Rational Design of Lecithin–Cholesterol Liposomes for Encapsulation and Sustained Release of Diclofenac

Abstract

Liposomes are widely recognized as versatile nanocarriers in drug delivery due to their biocompatibility, tunable physicochemical properties, and ability to incorporate both hydrophilic and hydrophobic compounds. In this study, the encapsulation and release of diclofenac, a nonsteroidal anti-inflammatory drug (NSAID), using lecithin–cholesterol liposomes are explored. Encapsulation parameters were first optimized with calcein as a model fluorophore, confirming that cholesterol addition enhances encapsulation efficiency by reducing membrane permeability.
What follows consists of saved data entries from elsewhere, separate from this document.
(** * Verification model of synchronize-symitar-action

    Shallow embedding of
    - [src/directory-config.ts]: directory registry, install list,
      total-change count, and the licence-key validation loop
      ([validateApiKey]);
    - [src/synchronize.ts] in its two revisions found in the repository:
      [Sync] follows the revision that calls [syncFiles] (unnamed/part_000),
      [SyncLegacy] the one that calls [synchronizeFiles] (unnamed/part_001);
    - [src/main.ts] (unnamed/part_002): the input validation and parsing of
      [run], the configuration it builds, and the outputs or failure it
      reports. *)

From Stdlib Require Import String Ascii List ZArith Bool Lia.
From Stdlib Require Import DecimalString.
Import ListNotations.
Open Scope string_scope.

(* ------------------------------------------------------------------ *)
(** ** Directory configuration (directory-config.ts) *)

Inductive DirectoryType := powerOns | letterFiles | dataFiles | helpFiles.

(** [SymitarSyncDirectory] enum of the external library. *)
Inductive SymitarSyncDirectory := REPWRITERSPECS | LETTERSPECS | DATAFILES | HELPFILES.

Record DirectoryTypeConfig := {
  name : string;
  symitarDirectory : SymitarSyncDirectory;
  defaultPath : string;
  supportsInstall : bool
}.

Definition DIRECTORY_CONFIG (t : DirectoryType) : DirectoryTypeConfig :=
  match t with
  | powerOns =>
      {| name := "PowerOns"; symitarDirectory := REPWRITERSPECS;
         defaultPath := "REPWRITERSPECS/"; supportsInstall := true |}
  | letterFiles =>
      {| name := "LetterFiles"; symitarDirectory := LETTERSPECS;
         defaultPath := "LETTERSPECS/"; supportsInstall := false |}
  | dataFiles =>
      {| name := "DataFiles"; symitarDirectory := DATAFILES;
         defaultPath := "DATAFILES/"; supportsInstall := false |}
  | helpFiles =>
      {| name := "HelpFiles"; symitarDirectory := HELPFILES;
         defaultPath := "HELPFILES/"; supportsInstall := false |}
  end.

(** [getDirectoryConfig] on a typed [DirectoryType]: the validity check
    ([type in DIRECTORY_CONFIG]) always succeeds, so it is a lookup. *)
Definition getDirectoryConfig (t : DirectoryType) : DirectoryTypeConfig :=
  DIRECTORY_CONFIG t.

Definition getInstallList (directoryType : DirectoryType)
    (installPowerOns : list string) : list string :=
  let config := DIRECTORY_CONFIG directoryType in
  if supportsInstall config then installPowerOns else [].

(** The argument object of [calculateTotalChanges]. *)
Record ChangeLists := {
  deployed : list string;
  deleted : list string;
  installed : list string;
  uninstalled : list string
}.

Definition calculateTotalChanges (directoryType : DirectoryType)
    (result : ChangeLists) : nat :=
  let config := DIRECTORY_CONFIG directoryType in
  let baseChanges := length (deployed result) + length (deleted result) in
  if supportsInstall config
  then baseChanges + length (installed result) + length (uninstalled result)
  else baseChanges.

(* ------------------------------------------------------------------ *)
(** ** Effects: thrown errors and an observable event trace *)

(** Error values that the code throws.  [PlainError] is a JavaScript
    [Error] (a failed [fetch], an [AbortError], a transport failure, or
    [new Error(...)] in the orchestrator). *)
Inductive exn :=
| AuthenticationError (message apiKey host : string)
| ConnectionError (message host : string) (port : Z) (isSSL : bool)
    (originalError : exn)
| PlainError (message : string).

Definition is_AuthenticationError (e : exn) : bool :=
  match e with AuthenticationError _ _ _ => true | _ => false end.
Definition is_ConnectionError (e : exn) : bool :=
  match e with ConnectionError _ _ _ _ _ => true | _ => false end.

(** What an observer of the process can see: network calls, timers, and
    the calls made on the transport clients.  Logging is not modelled. *)
Inductive Event :=
| EvSetTimeout (attempt : nat) (ms : Z)
| EvFetch (attempt : nat) (url apiKey : string)
| EvSleep (attempt : nat) (ms : Z)
| EvClearTimeout (attempt : nat)
| EvNewHTTPs (baseUrl : string)
| EvNewSSH (host : string) (port : Z)
| EvIsReady
| EvSyncCall (installList : list string) (isDryRun : bool)
| EvEnd.

Inductive Result (A : Type) := Ok (a : A) | Throw (e : exn).
Arguments Ok {A} a.
Arguments Throw {A} e.

(** An async function body: it appends events to the trace and either
    returns or throws. *)
Definition M (A : Type) := list Event -> Result A * list Event.

Definition ret {A} (a : A) : M A := fun tr => (Ok a, tr).
Definition throw {A} (e : exn) : M A := fun tr => (Throw e, tr).
Definition bind {A B} (m : M A) (k : A -> M B) : M B :=
  fun tr => match m tr with
            | (Ok a, tr') => k a tr'
            | (Throw e, tr') => (Throw e, tr')
            end.
Definition emit (ev : Event) : M unit := fun tr => (Ok tt, (tr ++ [ev])%list).

Notation "x <- m ;; k" := (bind m (fun x => k))
  (at level 61, m at next level, right associativity).
Notation "m ;;; k" := (bind m (fun _ => k))
  (at level 61, right associativity).

(** [try { m } catch (e) { h(e) }] *)
Definition try_catch {A} (m : M A) (h : exn -> M A) : M A :=
  fun tr => match m tr with
            | (Ok a, tr') => (Ok a, tr')
            | (Throw e, tr') => h e tr'
            end.

(** [try { m } finally { fin }]: the finally block always runs; if it
    throws, its error replaces the completion of [m] (ECMAScript
    semantics of [finally]), otherwise [m]'s completion stands. *)
Definition try_finally {A} (m : M A) (fin : M unit) : M A :=
  fun tr => match m tr with
            | (r, tr') =>
                match fin tr' with
                | (Ok _, tr'') => (r, tr'')
                | (Throw e, tr'') => (Throw e, tr'')
                end
            end.

(* ------------------------------------------------------------------ *)
(** ** Licence key validation (validateApiKey) *)

#[local] Set Warnings "-register-all".

(** JSON values as produced by [response.json()]. *)
Inductive json :=
| JNull | JBool (b : bool) | JNum (z : Z) | JStr (s : string)
| JArr (items : list json) | JObj (fields : list (string * json)).

(** Property lookup; [JSON.parse] keeps the last of duplicate keys. *)
Fixpoint prop (k : string) (fields : list (string * json)) : option json :=
  match fields with
  | [] => None
  | (k', v) :: rest =>
      match prop k rest with
      | Some w => Some w
      | None => if String.eqb k k' then Some v else None
      end
  end.

Definition isSubscriptionResponse (data : json) : bool :=
  match data with
  | JObj fs =>
      match prop "isFound" fs, prop "subscriptions" fs with
      | Some (JBool _), Some (JArr _) => true
      | _, _ => false
      end
  | _ => false
  end.

Definition data_isFound (data : json) : bool :=
  match data with
  | JObj fs => match prop "isFound" fs with Some (JBool b) => b | _ => false end
  | _ => false
  end.

Definition data_subscriptions (data : json) : list json :=
  match data with
  | JObj fs => match prop "subscriptions" fs with Some (JArr l) => l | _ => [] end
  | _ => []
  end.

(** Outcome of [response.json()]. *)
Inductive Body := BodyJson (data : json) | BodyReject (message : string).

Record Response := {
  ok : bool;
  status : Z;
  statusText : string;
  body : Body
}.

(** Outcome of one [fetch] call: it resolves with a response, or rejects
    (network error, or [AbortError] when the 30 s timer fires). *)
Inductive FetchOutcome :=
| FetchResolve (r : Response)
| FetchReject (message : string).

(** Process-wide configuration read from the environment. *)
Record LicenseEnv := {
  sstStagePrefix : string;   (* process.env.SST_STAGE_PREFIX || '' *)
  isSandbox : bool           (* process.env.IS_SANDBOX === 'true' *)
}.

Definition API_REQUEST_TIMEOUT_MS : Z := 30000.
Definition MAX_API_RETRIES : nat := 3.

Definition sandbox_part (env : LicenseEnv) : string :=
  if isSandbox env then ".libum-sandbox" else "".

Definition license_url (env : LicenseEnv) : string :=
  "https://" ++ sstStagePrefix env ++ "license" ++ sandbox_part env
  ++ ".libum.io/subscriptionsByApiKey?product=poweron-pipelines".

(** The host named in the [ConnectionError] of the retry loop. *)
Definition connection_error_host (env : LicenseEnv) : string :=
  "license" ++ sandbox_part env ++ ".libum.io".

(** [String.prototype.trim] on the characters a [string] can hold:
    TAB, LF, VT, FF, CR, SPACE and NO-BREAK SPACE. *)
Definition is_js_space (c : ascii) : bool :=
  match nat_of_ascii c with
  | 9 | 10 | 11 | 12 | 13 | 32 | 160 => true
  | _ => false
  end.

Fixpoint trim_start (s : string) : string :=
  match s with
  | EmptyString => EmptyString
  | String c s' => if is_js_space c then trim_start s' else s
  end.

Fixpoint trim_end (s : string) : string :=
  match s with
  | EmptyString => EmptyString
  | String c s' =>
      let t := trim_end s' in
      match t with
      | EmptyString => if is_js_space c then EmptyString else String c EmptyString
      | _ => String c t
      end
  end.

Definition trim (s : string) : string := trim_end (trim_start s).

Definition string_of_Z (z : Z) : string := NilZero.string_of_int (Z.to_int z).

(** The [try] block of one loop iteration.  [Ok true] is the [return]
    after a successful validation. *)
Definition attempt_try (env : LicenseEnv) (apiKey : string)
    (fetch : nat -> FetchOutcome) (attempt : nat) : M bool :=
  emit (EvFetch attempt (license_url env) apiKey) ;;;
  match fetch attempt with
  | FetchReject m => throw (PlainError m)
  | FetchResolve response =>
      if negb (ok response) then
        throw (AuthenticationError
                 ("Failed to validate API key: " ++ string_of_Z (status response)
                  ++ " " ++ statusText response) apiKey "")
      else
        match body response with
        | BodyReject m => throw (PlainError m)
        | BodyJson data =>
            if negb (isSubscriptionResponse data) then
              throw (AuthenticationError
                       "Invalid response format from license server" apiKey "")
            else if negb (data_isFound data) then
              throw (AuthenticationError
                       "Provided API key was not found. Please make sure 'apiKey' is set properly in your workflow."
                       apiKey "")
            else if Nat.eqb (length (data_subscriptions data)) 0 then
              throw (AuthenticationError
                       "No active subscription found for the provided API key."
                       apiKey "")
            else ret true
        end
  end.

(** [Math.min(500 * Math.pow(2, attempt - 1), 10000)] *)
Definition backoff_delay (attempt : nat) : Z :=
  Z.min (500 * 2 ^ (Z.of_nat attempt - 1)) 10000.

(** The [catch] block.  [Ok false] means: fall through to the next
    iteration after the back-off sleep. *)
Definition attempt_catch (env : LicenseEnv) (attempt : nat) (error : exn) : M bool :=
  if is_AuthenticationError error || is_ConnectionError error
     || Nat.leb MAX_API_RETRIES attempt then
    if is_AuthenticationError error || is_ConnectionError error then throw error
    else throw (ConnectionError
                  "Failed to fetch PowerOn Pipelines API key subscription data after multiple attempts"
                  (connection_error_host env) 443 true error)
  else
    emit (EvSleep attempt (backoff_delay attempt)) ;;; ret false.

(** [for (let attempt = start; attempt <= MAX_API_RETRIES; attempt++)],
    with [fuel] the number of iterations left. *)
Fixpoint validate_loop (env : LicenseEnv) (apiKey : string)
    (fetch : nat -> FetchOutcome) (fuel attempt : nat) : M unit :=
  match fuel with
  | O => ret tt
  | S fuel' =>
      emit (EvSetTimeout attempt API_REQUEST_TIMEOUT_MS) ;;;
      done <- try_finally
                (try_catch (attempt_try env apiKey fetch attempt)
                           (attempt_catch env attempt))
                (emit (EvClearTimeout attempt)) ;;
      if done then ret tt
      else validate_loop env apiKey fetch fuel' (S attempt)
  end.

Definition validateApiKey (env : LicenseEnv) (fetch : nat -> FetchOutcome)
    (apiKey : string) : M unit :=
  if String.eqb apiKey "" || String.eqb (trim apiKey) "" then
    throw (AuthenticationError "PowerOn Pipelines API Key is missing" apiKey "")
  else validate_loop env apiKey fetch MAX_API_RETRIES 1.

(* ------------------------------------------------------------------ *)
(** ** Orchestrator (synchronize.ts): shared parts *)

Inductive ConnectionType := https | ssh.
Inductive SyncMode := push | pull | mirror.
Inductive SymitarSyncMode := PUSH | PULL | MIRROR.

(** [getSyncMode]; its [default] branch is unreachable on a typed mode. *)
Definition getSyncMode (mode : SyncMode) : SymitarSyncMode :=
  match mode with push => PUSH | pull => PULL | mirror => MIRROR end.

Record SynchronizeResult := {
  filesDeployed : nat;
  filesDeleted : nat;
  filesInstalled : nat;
  filesUninstalled : nat;
  deployedFiles : list string;
  deletedFiles : list string;
  installedFiles : list string;
  uninstalledFiles : list string
}.
(** Modelled from the spec: [dedupLogRows] of [app/core/logs_model]
    (absent), as [Logs.render] calls it: a model in, a model out, the rows
    deduplicated and the other fields passed through. *)
Definition dedupLogRows (logs : LogsModel) (strategy : LogsDedupStrategy.t) : LogsModel :=
  withRows logs (dedupRows (rows logs) strategy).

(** The runs the linear pass forms, in the spec's words: each candidate
    with the rows it absorbed. [absorbed] collects, in order, the rows the
    current candidate has absorbed so far. *)
Fixpoint runsWalk (strategy : LogsDedupStrategy.t)
    (candidate : LogRow) (absorbed : list LogRow) (rest : list LogRow)
    : list (LogRow * list LogRow) :=
  match rest with
  | [] => [(candidate, absorbed)]
  | next :: rest' =>
      if sameKey strategy next candidate
      then runsWalk strategy candidate (absorbed ++ [next]) rest'
      else (candidate, absorbed) :: runsWalk strategy next [] rest'
  end.

Definition runsOf (strategy : LogsDedupStrategy.t) (rs : list LogRow)
    : list (LogRow * list LogRow) :=
  match rs with
  | [] => []
  | first :: rest => runsWalk strategy first [] rest
  end.

(** A run as it lies in the input, and the row that survives it. *)
Definition runRows (run : LogRow * list LogRow) : list LogRow := run.1 :: run.2.
Definition survivor (run : LogRow * list LogRow) : LogRow :=
  withDuplicates run.1 (length run.2).

(** ** Log-level filter *)

Definition isHidden (hidden : gset LogLevel) (row : LogRow) : bool :=
  match logLevel row with
  | Some level => bool_decide (level ∈ hidden)
  | None => false
  end.

(** Modelled from the spec: [filterLogLevels] of [app/core/logs_model]
    (absent). "Returns a new model whose row sequence excludes every row
    whose level is a member of [hidden]; rows with no assigned level are never
    filtered out. Meta and series fields pass through unchanged". *)
Definition filterLogLevels (logs : LogsModel) (hidden : gset LogLevel) : LogsModel :=
  withRows logs (filter (λ row, negb (isHidden hidden row)) (rows logs)).

(** [dedupedData.rows.reduce((sum, row) => sum + row.duplicates, 0)] *)
Definition dedupCount (rs : list LogRow) : nat :=
  foldl (λ sum row, sum + duplicates row) 0 rs.

(** ** The [Logs] component *)

Definition PREVIEW_LIMIT : nat := 100.

Record LogsProps := {
  data : LogsModel;
  highlighterExpressions : list string;
  loading : bool;
  scanning : bool
}.

Record LogsState := {
  dedup : LogsDedupStrategy.t;
  deferLogs : bool;
  hiddenLogLevels : gset LogLevel;
  renderAll : bool;
  showLabels : option bool; (* Tristate: null means auto *)
  showLocalTime : bool;
  showUtc : bool
}.

Definition initialState : LogsState :=
  {| dedup := LogsDedupStrategy.none;
     deferLogs := true;
     hiddenLogLevels := ∅;
     renderAll := false;
     showLabels := None;
     showLocalTime := true;
     showUtc := false |}.

(** The object handed to [setState]: the fields it names. *)
Record StateUpdate := {
  setDedup : option LogsDedupStrategy.t;
  setDeferLogs : option bool;
  setHiddenLogLevels : option (gset LogLevel);
  setRenderAll : option bool;
  setShowLabels : option (option bool);
  setShowLocalTime : option bool;
  setShowUtc : option bool
}.

Definition noUpdate : StateUpdate :=
  {| setDedup := None; setDeferLogs := None; setHiddenLogLevels := None;
     setRenderAll := None; setShowLabels := None; setShowLocalTime := None;
     setShowUtc := None |}.

(** The shallow merge [setState] performs. *)
Definition mergeState (st : LogsState) (u : StateUpdate) : LogsState :=
  {| dedup := default (dedup st) (setDedup u);
     deferLogs := default (deferLogs st) (setDeferLogs u);
     hiddenLogLevels := default (hiddenLogLevels st) (setHiddenLogLevels u);
     renderAll := default (renderAll st) (setRenderAll u);
     showLabels := default (showLabels st) (setShowLabels u);
     showLocalTime := default (showLocalTime st) (setShowLocalTime u);
     showUtc := default (showUtc st) (setShowUtc u) |}.

(** The two closures the component hands to [setTimeout]:
    [() => this.setState({ deferLogs: false, renderAll })] with the
    [renderAll] it captured, and [() => this.setState({ renderAll: true })]. *)
Inductive TimerCallback :=
  | DeferLogsDone (capturedRenderAll : bool)
  | RevealAll.

(** A pending timer of the event loop: set at [setAt] with [delay] ms. *)
Record Timer := {
  timerId : nat;
  setAt : nat;
  delay : nat;
  callback : TimerCallback
}.

Definition due (t : Timer) : nat := setAt t + delay t.

Inductive Lifecycle := Constructed | Mounted | Unmounted.

(** A component instance together with the part of the event loop it
    talks to: the clock (ms), the pending timers, and the record of the
    [setState] calls made so far (latest first). *)
Record Logs := {
  props : LogsProps;
  state : LogsState;
  deferLogsTimer : option nat;
  renderAllTimer : option nat;
  lifecycle : Lifecycle;
  clock : nat;
  nextTimerId : nat;
  pendingTimers : list Timer;
  setStateCalls : list StateUpdate
}.

Definition newLogs (p : LogsProps) : Logs :=
  {| props := p; state := initialState;
     deferLogsTimer := None; renderAllTimer := None;
     lifecycle := Constructed;
     clock := 0; nextTimerId := 1; pendingTimers := []; setStateCalls := [] |}.

Definition withProps (p : LogsProps) (w : Logs) : Logs :=
  {| props := p; state := state w;
     deferLogsTimer := deferLogsTimer w; renderAllTimer := renderAllTimer w;
     lifecycle := lifecycle w; clock := clock w; nextTimerId := nextTimerId w;
     pendingTimers := pendingTimers w; setStateCalls := setStateCalls w |}.

Definition withState (st : LogsState) (w : Logs) : Logs :=
  {| props := props w; state := st;
     deferLogsTimer := deferLogsTimer w; renderAllTimer := renderAllTimer w;
     lifecycle := lifecycle w; clock := clock w; nextTimerId := nextTimerId w;
     pendingTimers := pendingTimers w; setStateCalls := setStateCalls w |}.

Definition withDeferLogsTimer (id : option nat) (w : Logs) : Logs :=
  {| props := props w; state := state w;
     deferLogsTimer := id; renderAllTimer := renderAllTimer w;
     lifecycle := lifecycle w; clock := clock w; nextTimerId := nextTimerId w;
     pendingTimers := pendingTimers w; setStateCalls := setStateCalls w |}.

Definition withRenderAllTimer (id : option nat) (w : Logs) : Logs :=
  {| props := props w; state := state w;
     deferLogsTimer := deferLogsTimer w; renderAllTimer := id;
     lifecycle := lifecycle w; clock := clock w; nextTimerId := nextTimerId w;
     pendingTimers := pendingTimers w; setStateCalls := setStateCalls w |}.

Definition withLifecycle (l : Lifecycle) (w : Logs) : Logs :=
  {| props := props w; state := state w;
     deferLogsTimer := deferLogsTimer w; renderAllTimer := renderAllTimer w;
     lifecycle := l; clock := clock w; nextTimerId := nextTimerId w;
     pendingTimers := pendingTimers w; setStateCalls := setStateCalls w |}.

Definition withClock (now : nat) (w : Logs) : Logs :=
  {| props := props w; state := state w;
     deferLogsTimer := deferLogsTimer w; renderAllTimer := renderAllTimer w;
     lifecycle := lifecycle w; clock := now; nextTimerId := nextTimerId w;
     pendingTimers := pendingTimers w; setStateCalls := setStateCalls w |}.

Definition withTimers (next : nat) (ts : list Timer) (w : Logs) : Logs :=
  {| props := props w; state := state w;
     deferLogsTimer := deferLogsTimer w; renderAllTimer := renderAllTimer w;
     lifecycle := lifecycle w; clock := clock w; nextTimerId := next;
     pendingTimers := ts; setStateCalls := setStateCalls w |}.

Definition withSetStateCalls (calls : list StateUpdate) (w : Logs) : Logs :=
  {| props := props w; state := state w;
     deferLogsTimer := deferLogsTimer w; renderAllTimer := renderAllTimer w;
     lifecycle := lifecycle w; clock := clock w; nextTimerId := nextTimerId w;
     pendingTimers := pendingTimers w; setStateCalls := calls |}.

(** *** Timers *)

(** [setTimeout(callback, ms)]: queues the timer and returns its id. *)
Definition setTimeout (cb : TimerCallback) (ms : nat) (w : Logs) : nat * Logs :=
  let id := nextTimerId w in
  (id, withTimers (S id)
         (pendingTimers w ++
            [{| timerId := id; setAt := clock w; delay := ms; callback := cb |}]) w).

(** [clearTimeout(id)]: drops the timer; an [undefined] id or one that is
    no longer pending changes nothing. *)
Definition clearTimeout (id : option nat) (w : Logs) : Logs :=
  match id with
  | None => w
  | Some i =>
      withTimers (nextTimerId w)
        (filter (λ t, timerId t ≠ i) (pendingTimers w)) w
  end.

(** *** Lifecycle and [setState] *)

Definition componentDidUpdate (prevState : LogsState) (w : Logs) : Logs :=
  (* Staged rendering *)
  if deferLogs prevState && negb (deferLogs (state w)) && negb (renderAll (state w))
  then
    let '(id, w') := setTimeout RevealAll 2000 w in
    withRenderAllTimer (Some id) w'
  else w.

(** [this.setState(update)]: the call is recorded; on a mounted component
    the update is merged and [componentDidUpdate] runs with the previous
    state; on an unmounted one React drops the update. *)
Definition setState (u : StateUpdate) (w : Logs) : Logs :=
  let w1 := withSetStateCalls (u :: setStateCalls w) w in
  match lifecycle w with
  | Mounted =>
      let prevState := state w in
      componentDidUpdate prevState (withState (mergeState prevState u) w1)
  | _ => w1
  end.

(** [data && data.rows ? data.rows.length : 0]; a model always has its
    row array, so this is its length. *)
Definition rowCount (p : LogsProps) : nat := length (rows (data p)).

Definition componentDidMount (w : Logs) : Logs :=
  (* Staged rendering *)
  if deferLogs (state w)
  then
    let rowCount := rowCount (props w) in
    (* Render all right away if not too far over the limit *)
    let renderAll := rowCount <=? PREVIEW_LIMIT * 2 in
    let '(id, w') := setTimeout (DeferLogsDone renderAll) rowCount w in
    withDeferLogsTimer (Some id) w'
  else w.

Definition componentWillUnmount (w : Logs) : Logs :=
  clearTimeout (renderAllTimer w) (clearTimeout (deferLogsTimer w) w).

(** [{ deferLogs: false, renderAll }] and [{ renderAll: true }]. *)
Definition deferLogsDoneUpdate (capturedRenderAll : bool) : StateUpdate :=
  {| setDedup := None; setDeferLogs := Some false; setHiddenLogLevels := None;
     setRenderAll := Some capturedRenderAll; setShowLabels := None;
     setShowLocalTime := None; setShowUtc := None |}.

Definition revealAllUpdate : StateUpdate :=
  {| setDedup := None; setDeferLogs := None; setHiddenLogLevels := None;
     setRenderAll := Some true; setShowLabels := None;
     setShowLocalTime := None; setShowUtc := None |}.

Definition runCallback (cb : TimerCallback) (w : Logs) : Logs :=
  match cb with
  | DeferLogsDone capturedRenderAll => setState (deferLogsDoneUpdate capturedRenderAll) w
  | RevealAll => setState revealAllUpdate w
  end.

(** *** Handlers *)

Definition onChangeDedup (dedup' : LogsDedupStrategy.t) (w : Logs) : Logs :=
  setState
    (let prevState := state w in
     if bool_decide (dedup prevState = dedup')
     then {| setDedup := Some LogsDedupStrategy.none; setDeferLogs := None;
             setHiddenLogLevels := None; setRenderAll := None; setShowLabels := None;
             setShowLocalTime := None; setShowUtc := None |}
     else {| setDedup := Some dedup'; setDeferLogs := None;
             setHiddenLogLevels := None; setRenderAll := None; setShowLabels := None;
             setShowLocalTime := None; setShowUtc := None |}) w.

Definition onChangeLabels (checked : bool) (w : Logs) : Logs :=
  setState
    {| setDedup := None; setDeferLogs := None; setHiddenLogLevels := None;
       setRenderAll := None; setShowLabels := Some (Some checked);
       setShowLocalTime := None; setShowUtc := None |} w.

Definition onChangeLocalTime (checked : bool) (w : Logs) : Logs :=
  setState
    {| setDedup := None; setDeferLogs := None; setHiddenLogLevels := None;
       setRenderAll := None; setShowLabels := None;
       setShowLocalTime := Some checked; setShowUtc := None |} w.

Definition onChangeUtc (checked : bool) (w : Logs) : Logs :=
  setState
    {| setDedup := None; setDeferLogs := None; setHiddenLogLevels := None;
       setRenderAll := None; setShowLabels := None;
       setShowLocalTime := None; setShowUtc := Some checked |} w.

(** [hidden] is the set [onToggleLogLevel] builds from the raw levels
    the graph reports, each looked up in the [LogLevel] enumeration. *)
Definition onToggleLogLevel (hidden : gset LogLevel) (w : Logs) : Logs :=
  setState
    {| setDedup := None; setDeferLogs := None; setHiddenLogLevels := Some hidden;
       setRenderAll := None; setShowLabels := None;
       setShowLocalTime := None; setShowUtc := None |} w.

(** *** Events *)

(** What can happen to an instance: React mounts and unmounts it and
    hands it new props, time passes, the event loop runs a timer that is
    due, and the user operates the controls. *)
Inductive Event :=
  | Mount
  | Unmount
  | ReceiveProps (p : LogsProps)
  | Elapse (ms : nat)
  | Fire (id : nat)
  | ChangeDedup (dedup' : LogsDedupStrategy.t)
  | ChangeLabels (checked : bool)
  | ChangeLocalTime (checked : bool)
  | ChangeUtc (checked : bool)
  | ToggleLogLevel (hidden : gset LogLevel).
Lemma filter_key_unique {A B} `{EqDecision B} (key : A → B) (l : list A) x :
  NoDup (key <$> l) → x ∈ l → filter (λ y, key y = key x) l = [x].
Proof.
  induction l as [|y l IH]; intros Hnd Hin; [by apply elem_of_nil in Hin|].
  rewrite fmap_cons in Hnd. apply NoDup_cons in Hnd as [Hy Hnd].
  apply elem_of_cons in Hin as [->|Hin].
  - rewrite filter_cons_True by done. f_equal.
    apply filter_none. intros z Hz Hk. apply Hy. rewrite <- Hk.
    by apply list_elem_of_fmap_2.
  - rewrite filter_cons_False; [by apply IH|].
    intros Hk. apply Hy. rewrite Hk. by apply list_elem_of_fmap_2.
Qed.

Lemma update_keys {A B} (key : A → B) (P : A → Prop) `{∀ x, Decision (P x)}
    (set : A → A) (table : list A) :
  (∀ x, key (set x) = key x) →
  key <$> (Sql.update P set table).2 = key <$> table.
Proof.
  intros Hkey. cbn. rewrite <- list_fmap_compose. apply list_fmap_ext.
  intros i x _. cbn. by destruct (decide (P x)).
Qed.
Guided by these results, liposomes containing equal weight fractions of lecithin and cholesterol were selected as an optimized formulation, providing calcein and diclofenac encapsulation efficiencies up to approximately 35% while maintaining hydrodynamic diameters below 300 nm with low polydispersity (PdI < 0.2), optimal for intravenous administration and prolonged systemic circulation. Release studies demonstrated sustained drug release over 15 days, with cumulative release exceeding 80%. Weibull modeling yielded 𝜃∞ ≈ 1 and β values up to ~1.6 at higher loadings, with β > 1 indicating a complex, sigmoidal (non-Fickian) release mechanism. These findings support the potential of liposomes as delivery platforms for NSAIDs with solubility and bioavailability limitations.